Since then, I have refused to fly alone out of Saskatchewan, away from my family, my house, my friends, my sky, my grass — away from everything I might have shut my eyes to forever, seven years ago.

My children are now 8 and 11. And I was with them. My first novel has been published, the second is in publisher’s limbo, the third is well on its way.

So. This must be heaven.

But now we are selling our house and moving to British Columbia.

I won’t be wearing the Harris Tweed Biker Bitch, driving a Harley, and laying rubber. My wheels are a minivan, with husband, two children, two dogs and two gerbils.

The move will force me to join a wider Canadian literary community, force me to travel.

But as long as I live, I will come back to my grass and my sky. It’s not dying to me.

Deep breath.

Here I go.

READING:

Remedia Amoris, The Cure For Love by Ovid, The Daily Render by Nikolas R. Schiller.

Consequences, Penelope Lively.

The Universe and the Teacup: The Mathematics of Truth and Beauty, K.C. Cole.

“… it was a mathematical theorem (Gödel’s theorem) that proved some truths can’t be reached by the road of pure logic at all.”

Mathematicians like to use the word ‘deconvoluted.’

Lovely quote from Einstein: “As far as the laws of mathematics refer to reality, they are not certain, and as far as they are certain, they do not refer to reality.”

How to Date in a Post-Dating World, Diane Mapes.

No Respect: Intellectuals and Popular Culture, Andrew Ross.

Good stuff if you can get past the bafflegab.

In Praise of Younger Men, Sandy Fawkes

This is one for the how to behave yourself shelf – The How to Behavior Shelf.

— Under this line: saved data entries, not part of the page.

(** ** smart_chat_loop *)

Lemma loop_body_eq (st : state) :
  loop_body st
  = match stdin st with
    | [] => (Raise EOFError, written (Prompt "User: ") st)
    | line :: _ =>
        let st1 := consumed (written (Prompt "User: ") st) in
        let user_input := PyStr.strip line in
        if PyStr.lower user_input =? "quit" then (Ok true, st1)
        else if existsb (String.eqb user_input) (available_tools st)
        then (Ok false, snd (manual_command user_input st1))
        else
          match process_smart_command user_input st1 with
          | (Ok _, st2) => (Ok false, st2)
          | (Raise e, st2) => (Raise e, st2)
          end
    end.
Proof.
  unfold loop_body, bind at 1. rewrite ask_eq.
  destruct (stdin st) as [|line rest]; [reflexivity|]. cbv zeta.
  destruct (PyStr.lower (PyStr.strip line) =? "quit"); [reflexivity|].
  unfold bind, get_state. cbn [available_tools consumed written].
  destruct (existsb _ _).
  - destruct (@manual_command_never_raises call_tool (PyStr.strip line)
                (consumed (written (Prompt "User: ") st)))
      as ([] & st2 & ->).
    reflexivity.
  - destruct (process_smart_command _ _) as [[[]|e] st2]; reflexivity.
Qed.

(** X14. A line that is [quit] once stripped and put in lower case ends
    the loop normally: after the banner and one prompt nothing more is
    printed, no request or call is sent, and the lines after it stay unread. *)
Theorem smart_chat_loop_quits
    (line : string) (rest : list string) (st : state) :
  stdin st = line :: rest ->
  PyStr.lower (PyStr.strip line) = "quit" ->
  smart_chat_loop st
  = (Ok Quit, consumed (written (Prompt "User: ") (snd (banner st)))).
Proof.
  intros Hin Hq. rewrite smart_chat_loop_eq. cbv zeta.
  rewrite while_true_S. unfold bind. rewrite loop_body_eq.
  change (stdin (snd (banner st))) with (stdin st). rewrite Hin. cbv zeta.
  now rewrite Hq.
Qed.

(** X15. A line that names a tool of the catalog (and is not [quit]) is
    handled by the manual mode: the classifier is not asked, and the
    iteration ends normally, so the loop goes on. *)
Theorem catalog_name_goes_manual
    (line : string) (rest : list string) (st : state) :
  stdin st = line :: rest ->
  PyStr.lower (PyStr.strip line) <> "quit" ->
  In (PyStr.strip line) (available_tools st) ->
  fst (loop_body st) = Ok false
  /\ http_log (snd (loop_body st)) = http_log st.
Proof.
  intros Hin Hq Hcat. rewrite loop_body_eq, Hin. cbv zeta.
  apply String.eqb_neq in Hq. rewrite Hq.
  assert (Hex : existsb (String.eqb (PyStr.strip line)) (available_tools st)
                = true).
  { apply existsb_exists. exists (PyStr.strip line).
    split; [assumption | apply String.eqb_refl]. }
  rewrite Hex. split; [reflexivity|]. cbn [snd].
  now rewrite (@preserves_manual_command _ http_log (PyStr.strip line)
                 (fun _ _ => eq_refl) (fun _ => eq_refl)
                 (fun _ _ _ => eq_refl)).
Qed.

Lemma keeps_loop_body : keeps loop_body.
Proof.
  unfold loop_body. apply keeps_bind; [apply keeps_ask|].
  intros user_input. apply keeps_loop_rest.
Qed.

Lemma keeps_while_true (fuel : nat) : keeps (while_true fuel).
Proof.
  induction fuel as [|fuel IH]; [apply keeps_ret|].
  rewrite while_true_S. apply keeps_bind; [apply keeps_loop_body|].
  intros []; [apply keeps_ret | exact IH].
Qed.

(** X16. However the loop ends, the session, the credential and the
    catalog of the client are the ones it started with. *)
Theorem smart_chat_loop_keeps_client (st : state) :
  session (snd (smart_chat_loop st)) = session st
  /\ groq_api_key (snd (smart_chat_loop st)) = groq_api_key st
  /\ available_tools (snd (smart_chat_loop st)) = available_tools st.
Proof.
  rewrite smart_chat_loop_eq. cbv zeta.
  pose proof (keeps_while_true (S (List.length (stdin (snd (banner st)))))
                (snd (banner st))) as K.
  destruct K as (Ks & Kk & Kt & _). cbn [snd] in *. auto.
Qed.

Lemma not_in_catalog (user_input : string) (l : list string) :
  existsb (String.eqb user_input) l = false -> ~ In user_input l.
Proof.
  intros H Hin.
  assert (E : existsb (String.eqb user_input) l = true).
  { apply existsb_exists. exists user_input. split; [assumption|].
    apply String.eqb_refl. }
  congruence.
Qed.

(** How a run of [while_true] that is not cut short ends, and in which
    iteration. *)
Lemma while_true_run (fuel : nat) (st : state) :
  (List.length (stdin st) < fuel)%nat ->
  exists st1,
    iterates st st1
    /\ ((exists line rest,
           stdin st1 = line :: rest
           /\ PyStr.lower (PyStr.strip line) = "quit"
           /\ while_true fuel st
              = (Ok Quit, consumed (written (Prompt "User: ") st1)))
        \/ (stdin st1 = []
            /\ while_true fuel st
               = (Raise EOFError, written (Prompt "User: ") st1))
        \/ (exists line rest e intent st2,
              stdin st1 = line :: rest
              /\ PyStr.lower (PyStr.strip line) <> "quit"
              /\ ~ In (PyStr.strip line) (available_tools st1)
              /\ analyze_intent (PyStr.strip line)
                   (consumed (written (Prompt "User: ") st1))
                 = (Ok intent, st2)
              /\ complete intent (PyStr.strip line) = Raise e
              /\ while_true fuel st = (Raise e, st2))).
Proof.
  revert st. induction fuel as [|fuel IH]; intros st Hlen; [lia|].
  rewrite while_true_S. unfold bind.
  destruct (loop_body st) as [[[|]|e] st'] eqn:Hb.
  - (* break *)
    exists st. split; [constructor|]. left.
    rewrite loop_body_eq in Hb.
    destruct (stdin st) as [|line rest]; [discriminate|]. cbv zeta in Hb.
    destruct (PyStr.lower (PyStr.strip line) =? "quit") eqn:Eq.
    + injection Hb as <-. apply String.eqb_eq in Eq. eauto.
    + destruct (existsb _ _); [discriminate|].
      destruct (process_smart_command _ _) as [[[]|e] st2]; discriminate.
  - (* the next iteration *)
    pose proof (loop_body_consumes _ _ _ _ Hb) as (_ & L).
    destruct (IH st') as (st1 & Hit & Hend); [lia|].
    exists st1. split; [econstructor; eassumption | exact Hend].
  - (* an exception *)
    exists st. split; [constructor|]. right.
    rewrite loop_body_eq in Hb.
    destruct (stdin st) as [|line rest].
    + injection Hb as <- <-. left. auto.
    + right. cbv zeta in Hb.
      destruct (PyStr.lower (PyStr.strip line) =? "quit") eqn:Eq;
        [discriminate|].
      destruct (existsb _ _) eqn:Ex; [discriminate|].
      destruct (process_smart_command _ _) as [[[]|e'] st2] eqn:Hp;
        [discriminate|].
      injection Hb as <- <-.
      apply process_smart_command_raises in Hp.
      destruct Hp as (intent & Hi & Hc).
      exists line, rest, e', intent, st2.
      split; [reflexivity|].
      split; [now apply String.eqb_neq|].
      split; [now apply not_in_catalog|]. auto.
Qed.

(** X17. A run of the loop is a sequence of iterations that end normally,
    followed by one last iteration, which ends the loop in one of three ways
    only: the line read is [quit], and the loop ends normally; or standard
    input is empty at the [User: ] prompt, and the loop ends with [EOFError];
    or the line read is not a name of the catalog and the decision the
    classifier returned for it cannot be read and completed, and the loop
    ends with that exception. So a line handled by the manual mode never
    ends the loop, neither do the errors of the provider, and an [EOFError]
    leaves the loop only from its own prompt. *)
Theorem smart_chat_loop_endings (st : state) :
  exists st1,
    iterates (snd (banner st)) st1
    /\ ((exists line rest,
           stdin st1 = line :: rest
           /\ PyStr.lower (PyStr.strip line) = "quit"
           /\ smart_chat_loop st
              = (Ok Quit, consumed (written (Prompt "User: ") st1)))
        \/ (stdin st1 = []
            /\ smart_chat_loop st
               = (Raise EOFError, written (Prompt "User: ") st1))
        \/ (exists line rest e intent st2,
              stdin st1 = line :: rest
              /\ PyStr.lower (PyStr.strip line) <> "quit"
              /\ ~ In (PyStr.strip line) (available_tools st1)
              /\ analyze_intent (PyStr.strip line)
                   (consumed (written (Prompt "User: ") st1))
                 = (Ok intent, st2)
              /\ complete intent (PyStr.strip line) = Raise e
              /\ smart_chat_loop st = (Raise e, st2))).
Proof.
  rewrite smart_chat_loop_eq. cbv zeta. apply while_true_run. lia.
Qed.

End ClientCoverage.

(* ================================================================== *)
(** * Connecting, and the whole run *)
(* ================================================================== *)

Section ProcessCoverage.

Variable json_loads : string -> option pyval.
Variable http_post : list http_request -> http_request -> http_outcome.
Variable call_tool : list (pyval * pyval) -> pyval -> pyval -> tool_outcome.
Variable server : string -> provider.

Local Abbreviation connect_to_server := (connect_to_server server).
Local Abbreviation smart_chat_loop :=
  (smart_chat_loop json_loads http_post call_tool).
Local Abbreviation main := (main json_loads http_post call_tool server).

Lemma connect_to_server_eq (path : string) (p : process) :
  connect_to_server path p
  = match spawn (server path) with
    | Some e => (Raise e, p)
    | None =>
        match open_session (server path) with
        | Some e =>
            (Raise e,
             {| self := self p;
                exit_stack := StdioTransport path :: exit_stack p;
                closed := closed p |})
        | None =>
            let held :=
              SessionContext path :: StdioTransport path :: exit_stack p in
            let st := with_session {| server_script := path |} (self p) in
            match initialize (server path), list_tools (server path) with
            | Some e, _ | None, Raise e =>
                (Raise e,
                 {| self := st; exit_stack := held; closed := closed p |})
            | None, Ok tools =>
                (Ok tt,
                 {| self :=
                      written (Print (connected_line tools))
                        (with_tools tools st);
                    exit_stack := held; closed := closed p |})
            end
        end
    end.
Proof.
  unfold connect_to_server, pbind, enter_async_context, attempt,
    update_self, on_self, print.
  destruct (spawn (server path)); [reflexivity|].
  destruct (open_session (server path)); [reflexivity|]. cbn.
  destruct (initialize (server path)); [reflexivity|].
  destruct (list_tools (server path)); reflexivity.
Qed.

(** X18. When every step of the connection succeeds, the client holds the
    session of the script, its catalog is exactly the list of names the
    server advertises, in that order and in place of any earlier catalog,
    the line announcing them is printed, and the transport and the session
    are on the exit stack. *)
Theorem connect_to_server_sets_catalog
    (path : string) (p : process) (tools : list string) :
  spawn (server path) = None -> open_session (server path) = None ->
  initialize (server path) = None -> list_tools (server path) = Ok tools ->
  connect_to_server path p
  = (Ok tt,
     {| self :=
          {| session := Some {| server_script := path |};
             groq_api_key := groq_api_key (self p);
             available_tools := tools;
             stdin := stdin (self p);
             stdout :=
               (stdout (self p)
                ++ [Print [Lit (PyStr.NL
                                ++ "Connected to HubSpot Server | Tools: ");
                           Fmt (PList (map PStr tools))]])%list;
             http_log := http_log (self p);
             tool_log := tool_log (self p) |};
        exit_stack :=
          SessionContext path :: StdioTransport path :: exit_stack p;
        closed := closed p |}).
Proof.
  intros H1 H2 H3 H4. rewrite connect_to_server_eq, H1, H2, H3, H4.
  reflexivity.
Qed.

Hilarious and sad at the same time, this woman tells my mother’s generation to get over their divorces and sleep with as many younger men as possible, after they’d spent all their lives trying to be properly repressed and not want anything but being a stay-at home mother. I think of Saskatchewan farm wives of the 1970s. I think cultural whiplash.

The Equation That Couldn’t be Solved: How Mathematical Genius Discovered the Language of Symmetry, Mario Livio.

Wins for longest sub-title and for the number of times the word ‘seminal’ is used, which I didn’t think could be used seriously anymore, but apparently it’s okay if you’re a male scientist waiting for the next mathematical messiah. Perhaps it shows why there is a glass ceiling for women in the sciences. Can a woman write something that’s seminal, or is it ovular, or do we simply write with blood, once a month?

A Venetian Affair, Andrea di Robilant.

Non-fiction, and some fascinating details. Cassanova lends his, ahem, ‘hand’ with birth control, and the code of where to wear, and how to interpret, a beauty spot:

The Appassionata: at the corner of the eye.

The Coquette: above the lip.

The Galante: on the chin

The Assassina (the killer): at the corner of the mouth, the choice position, I think.

While the Sun is Above Us, Melanie Schnell.

An excellent novel, by a master of restraint – shockingly good for a first book. The trade in women is still too common in parts of the world, and it’s too often respected as a “cultural” or “religious difference” by the West. Whether sold, kidnapped, or “given” by their own fathers, women often have no children to love other than the children of men forced on them, or who force themselves.

Schnell writes one good book, but more are needed, more about the wives who weren’t the favorite wife out of five, about the many men who couldn’t buy even one wife, about the slaves who no one would come to rescue.

How do women love their children, so often also the children of their rapist? This is only just beginning to be studied – this mixture of hate and love… this instinct, used.